Das bedeutet natürlich auch, daß es sinnvoll ist, in den Attributen nicht nur das abzudecken, was man gewöhnlich brauchen wird, sondern gerade da eine Option bieten, wo der normale Schwerpunkt nicht liegt. Und es kann funktional sein, die Bereiche bewußt überlappend zu halten, weil man manch eine Lage mit verschiedenem Können verschieden lösen kann. Selbst wenn sie keine "realistische" Simulation sind, können sie als Rückfall-Option taugen. Und weil sie eigentlich unter keinen Umständen überhaupt eine "realistische Simulation" sein können, da wir uns als Menschen selbst ja noch nicht richtig durchschauen, ist wiederum die Mathematik zumindest eine Lösung, die man verstehen kann.
Die Frage nach der Gewichtung würde ich ebenfalls für letztlich unlösbar halten, weil es zu sehr von der jeweiligen Gruppe abhängt, was zum Einsatz kommen wird. Die "Nischen"-Variante, die oben angesprochen wurde, scheint mir der funktionalere Ansatz, auf dessen Basis man dann schauen kann, daß jede Nische mit Werten im ungefähr selben Zahlenraum bespielt werden kann, damit man mit ähnlichen Wahrscheinlichkeiten rechnen kann. Das ist im Zweifelsfall weniger "fair", als es sich anfühlt, aber solange man nicht allzu analytisch an das Spiel herangeht, ist das Gefühl ohnehin der gewichtigere Bereich.
Noch ein paar Beispiele:
Charisma kann als "alles im zwischenmenschlichen Bereich" Feilschen und Betrügen, die sonst üblicherweise nicht vorkommen, abdecken, und auch über den rein pekuniären Bereich hinaus - man kann sich eventuell aus einer Zwickmühle "herausreden", wenn man weiß, wie man einem anderen um den Bart geht. Zudem kann man hier Ablenkungsmanöver unterbringen, die die Aufmerksamkeit anderer irgendwo hin lenkt, wo man sie besser brauchen kann - etwas, das andererseits auch mit Intelligenz zu machen wäre. Der "Wert-100-Typ" wäre dann der, der aus jedem Gefängnis herauskommt, solange es nur irgendwen gibt, mit dem man da reden kann. Oder der in guter alter Manier zwei andere Parteien aufeinanderhetzt, so daß man in Ruhe sein eigenes Ding drehen kann.

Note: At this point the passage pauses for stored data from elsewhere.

(** Bob registers twice, the second time with another password. *)
Lemma register_twice_witness :
  let req := post_request [("email", "b@x.com"); ("password", "secret");
                           ("name", "Bob")] in
  let req' := post_request [("email", "b@x.com"); ("password", "another");
                            ("name", "Robert")] in
  let st' := snd (register sample_Email sample_generate_password_hash
                    "saltsalt" req (sample_state None)) in
  register sample_Email sample_generate_password_hash "pepper00" req' st'
  = (redirect (url_for "login" None),
     flash "You've already Sign up with that email. Please login" st').
Proof.
  intros req req' st'.
  apply (register_twice sample_Email sample_generate_password_hash
           "saltsalt" "pepper00" req req' (sample_state None) st' st');
    reflexivity.
Defined.

(** The admin asks for the edit form of post 7. *)
Lemma edit_missing_post_witness :
  edit_post_view sample_URL 7 get_request (sample_state (Some 1))
  = (raised AttributeError, sample_state (Some 1)).
Proof.
  apply (edit_missing_post sample_URL 7 get_request (sample_state (Some 1))
           sample_admin); try reflexivity.
  unfold sqlite_integer. lia.
Defined.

Intelligenz kann neben umfangreichen lexikalischem Wissen auch detektivische Fähigkeiten unfassen, d.h. "eins und eins zusammenzuzählen". Das kann schon mal willkommen sein, wenn man die Gruppe darauf hinweisen möchte, daß das gerade angedachte Verhalten noch keine so richtig gute Idee ist oder etwas übersehen wurde (insbesondere etwas, wovon man gehofft hatte, daß es eigentlich unübersehbar sein müsste).
In einem eher auf ein soziales Spielfeld ausgelegten Setting können Stärke und Geschick entsprechende Rückfall-Optionen bieten. Man braucht dann nicht einen ganzen Berg an Fähigkeiten im Kampf - das kann Stärke (im waffenlosen Bereich), Geschicklichkeit (je nach Instrumentarium) oder auch Intuition sein. Irgendwer in der Gruppe hat hoffentlich, weil es aus welchen Gründen auch immer (Flair) zu dem gespielten Charakter passt, einen der Werte zumindest so hoch, daß er etwas ausrichten kann.